Непосредственная уверенность, философская разумность и нравственная плодотворность – вот единственно применимые здесь критерии.
Св. Тереза могла бы обладать здоровыми, как у жвачных животных, нервами, и это не спасло бы ее теологию, если бы ее теология не выдержала испытания наших критериев. Наоборот, если ее теология торжествует после такого испытания, что нам до того, в какой степени истерична была св. Тереза в ее земной жизни? Вы видите, что в конце концов мы принуждены обратиться к общим основаниям, которыми, как всегда утверждала эмпирическая философия, нужно руководиться в поисках истины. Догматическая философия искала таких критериев истины, которые бы избавили нас от необходимости заглядывать в будущее. Она всегда лелеяла мечту найти непосредственный признак истины, знание которого раз и навсегда предохранило бы нас от заблуждений. Ясно, что источник, из которого черпается истина, был бы великолепным критерием такого рода, если бы можно было с полною отчетливостью разобраться в различных источниках; и история догматизма показывает, что происхождение истины всегда было для него излюбленным критерием ее. Непосредственная интуиция, авторитет папы, откровение свыше, видения, голоса, неизъяснимые внушения, одержимость, пророческое вдохновение, – словом, все состояния автоматизма – были использованы религиозной историей в роли источников, гарантирующих ценность истекшей из них истины.
Медицинский материализм – тот же догматизм, идущий по традиционным следам, только в обратную сторону. Он также пользуется критерием происхождения, но не для утверждения, а для отрицания.

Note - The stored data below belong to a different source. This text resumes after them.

(* ===== verification/Step.v ===== *)
(** cmd/kbuild-step/main.go and expect.go, the step itself: [run] from the contract
    checks to the published seed, [bundleKconfigs], [packModules] and [seedPush]
    included. What leaves the step is the content of /out and the pushed files. *)

From stdpp Require sorting.
From S2P Require Import Prelude GoString GoTime GoSort Sha256 Timestamp Spec LLB StepEnv Expect Download Mount Tree.

(** ** What is exported *)

(** A file of the modules_install staging directory. *)
Inductive body := Dir | Reg (content : string) | Symlink (target : string).

Record node := Node {
  body_of : body;
  perm : Z;
  mtime : Z;
  atime : Z;
  ctime : Z;
  owner : Z * Z * string * string  (* uid, gid, uname, gname *)
}.

(** A tar member: the header fields the code sets or inherits, and its content. *)
Record header := Header {
  Name : string;
  Body : body;
  Mode : Z;
  ModTime : Z;
  AccessTime : option Z;
  ChangeTime : option Z;
  Owner : Z * Z * string * string
}.

Inductive artifact :=
  | Copied (content : string)
  | Bundle (text : string)            (* before gzip *)
  | Archive (members : list header).  (* before tar and zstd *)

(** The outside the exports touch. *)
Record Exporter := MkExporter {
  (* what make leaves in the directory it is told to install into *)
  staged : gmap string string → list string → mount → gmap string node;
  (* tar and zstd over the packed tree *)
  encode : list (string * string) → string;
  (* the bucket takes the object *)
  upload : seedCfg → list (string * string) → bool
}.

Inductive RunError :=
  | RTimestamp (e : TimestampError)
  | RTarget (e : TargetError)
  | RSeedPush (e : SeedPushError)
  | RStep (e : StepError)
  | RExpect (e : ExpectError)
  | RNoModules
  | RCopy (src : string)
  | RSeedURL
  | RSeed.

(** [os.Setenv] *)
Definition Setenv (k v : string) (I : inputs) : inputs :=
  Inputs (<[k := v]> (env I)) (config I) (patches I) (srcs I) (secrets I).

(** ** The Kconfig bundle *)

Definition kconfig_skip : list string := [".git"; "Documentation"; "tools"; "samples"; "scripts"].

(** A path under a skipped top-level directory. *)
Definition skipped (p : string) : bool :=
  let '(t, _, below) := Cut p "/" in below && existsb (String.eqb t) kconfig_skip.

Definition kconfig_names (m : mount) : list string :=
  sort_strings (List.filter (λ p, negb (skipped p) && HasPrefix (base p) "Kconfig")
                            (map fst (map_to_list m))).

Definition kconfig_section (m : mount) (name : string) : string :=
  "### " +:+ name +:+ String LF (default "" (m !! name)).

Definition bundleKconfigs (m : mount) : string :=
  foldr (λ name text, kconfig_section m name +:+ text) "" (kconfig_names m).

(** ** The modules archive *)

(** [tar.FileInfoHeader] *)
Definition FileInfoHeader (n : node) (name : string) : header :=
  Header name (body_of n) (perm n) (mtime n) (Some (atime n)) (Some (ctime n)) (owner n).

Definition module_header (epoch : string) (rel : string) (n : node) : header :=
  let h := FileInfoHeader n (match body_of n with Dir => rel +:+ "/" | _ => rel end) in
  Header (Name h) (Body h) (Mode h)
         (match ParseInt epoch with Ok ts => ts | Err _ => ModTime h end)
         None None (0, 0, "", "")%Z.

Definition archive (epoch : string) (stage : gmap string node) : list header :=
  omap (λ p, module_header epoch p <$> stage !! p)
       (sorting.merge_sort walk_le (map fst (map_to_list stage))).

Section run.
Context (W : World) (X : Exporter).
(** The files at /kernel.expect, GOMAXPROCS, the staging directory and the random
    part of the temporary pack's name. *)
Context (expect : file) (jobs : Z) (stage rnd : string).

Abbreviation out_dir := (gmap string artifact).

Definition modulesArgs (I : inputs) : list string :=
  ["modules_install"; "INSTALL_MOD_PATH=" +:+ stage; "INSTALL_MOD_STRIP=1"] ++ archArgs (env I).

Definition packModules (I : inputs) (out : out_dir) : M RunError out_dir :=
  m ← get;
  wrap RStep (runMake W I (modulesArgs I) SMake);;
  mret (<["/out/modules.tar.zst" :=
           Archive (archive (getenv I "SOURCE_DATE_EPOCH") (staged X (env I) (modulesArgs I) m))]> out).

(** [copyFile] for each pair. *)
Fixpoint copyFiles (l : list (string * string)) (out : out_dir) : M RunError out_dir :=
  match l with
  | [] => mret out
  | (src, dst) :: l =>
      have ← read src;
      match have with
      | None => fail (RCopy src)
      | Some c => copyFiles l (<[dst := Copied c]> out)
      end
  end.

(** Packs left behind by killed pushes. *)
Definition is_stale (p : string) : bool :=
  negb (ContainsByte p "/") && HasPrefix p ".kbf-seed-" && HasSuffix p ".tmp".

Definition sweep : M RunError unit :=
  m ← get;
  each remove (sort_strings (List.filter is_stale (map fst (map_to_list m)))).

Definition seedPush (c : seedCfg) : M RunError (list (string * string)) :=
  match s3Target c with
  | None => fail RSeedURL
  | Some _ =>
      let tmp := ".kbf-seed-" +:+ rnd +:+ ".tmp" in
      write tmp "";;
      m ← get;
      let files := seed_pack m in
      write tmp (encode X files);;
      remove tmp;;
      if upload X c files then mret files else fail RSeed
  end.

Definition config_file (m : mount) : file :=
  match m !! ".config" with Some c => Content c | None => Missing end.

(** The expectation gate, and the compile behind it. *)
Definition gate : M RunError unit :=
  m ← get;
  match (validateExpectations expect (config_file m)).2 with
  | Some e => fail (RExpect e)
  | None => mret tt
  end.

Definition bundle (r : targets) : M RunError out_dir :=
  m ← get;
  mret (if wantKconfigs r then {["/out/kconfig.txt.gz" := Bundle (bundleKconfigs m)]} else ∅).

Definition check_modules (r : targets) : M RunError unit :=
  c ← read ".config";
  if wantModules r && negb (match c with Some c => modulesEnabled c | None => false end)
  then fail RNoModules else mret tt.

Definition compile (I : inputs) (r : targets) : M RunError unit :=
  match makeTargets r with
  | [] => mret tt
  | ts => wrap RStep (runMake W I (makeArgs jobs (env I) ts) SMake)
  end.

Definition publish (seed : option seedCfg) : M RunError (option (list (string * string))) :=
  match seed with
  | Some c => if push c then files ← seedPush c; mret (Some files) else mret None
  | None => mret None
  end.

(** /out and what was pushed. *)
Definition run (I : inputs) : M RunError (out_dir * option (list (string * string))) :=
  ts ← lift RTimestamp (Timestamp (getenv I "SOURCE_DATE_EPOCH"));
  let I := Setenv "KBUILD_BUILD_TIMESTAMP" ts I in
  r ← lift RTarget (resolveTargets (env I));
  let seed := loadSeedCfg (secrets I) in
  lift RSeedPush (checkSeedPush (env I) seed);;
  sweep;;
  wrap RStep (prepareTree W I seed);;
  wrap RStep (configure W I);;
  gate;;
  remove ".version";;
  out ← bundle r;
  check_modules r;;
  compile I r;;
  out ← copyFiles (map_to_list (artifacts r)) out;
  out ← (if wantConfig r then copyFiles [(".config", "/out/config")] out else mret out);
  out ← (if wantModules r then packModules I out else mret out);
  pushed ← publish seed;
  mret (out, pushed).

End run.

Все, что говорится о патологическом происхождении, имеет силу постольку, поскольку оно противополагается утверждению сверхъестественного происхождения, и поскольку спор касается только вопроса о происхождении. Ho аргументы, основанные на происхождении, редко приводятся одни, так как они явно недостаточны. Среди противников сверхъестественного происхождения религии Маудслей лучше других использовал этот аргумент. И тем не менее он вынужден был сказать:
«Какое право имеем мы думать, что природа обязана выполнить все свои задачи только с помощью нормальных умов, и в уклонении от нормы разума она может найти более удобное орудие для выполнения своего замысла. Важно лишь то, что работа выполняется, и что качества работника таковы, что он может ее выполнить. И с космической точки зрения совершенно безразлично, что этот работник представляется на чей-нибудь взгляд лицемером, развратником, эксцентриком или безумцем… Таким образом, мы возвращаемся к старому критерию истины, а именно – к согласному мнению большинства людей, или к авторитету тех, кто стоит на известной ступени образования и опыта»[5].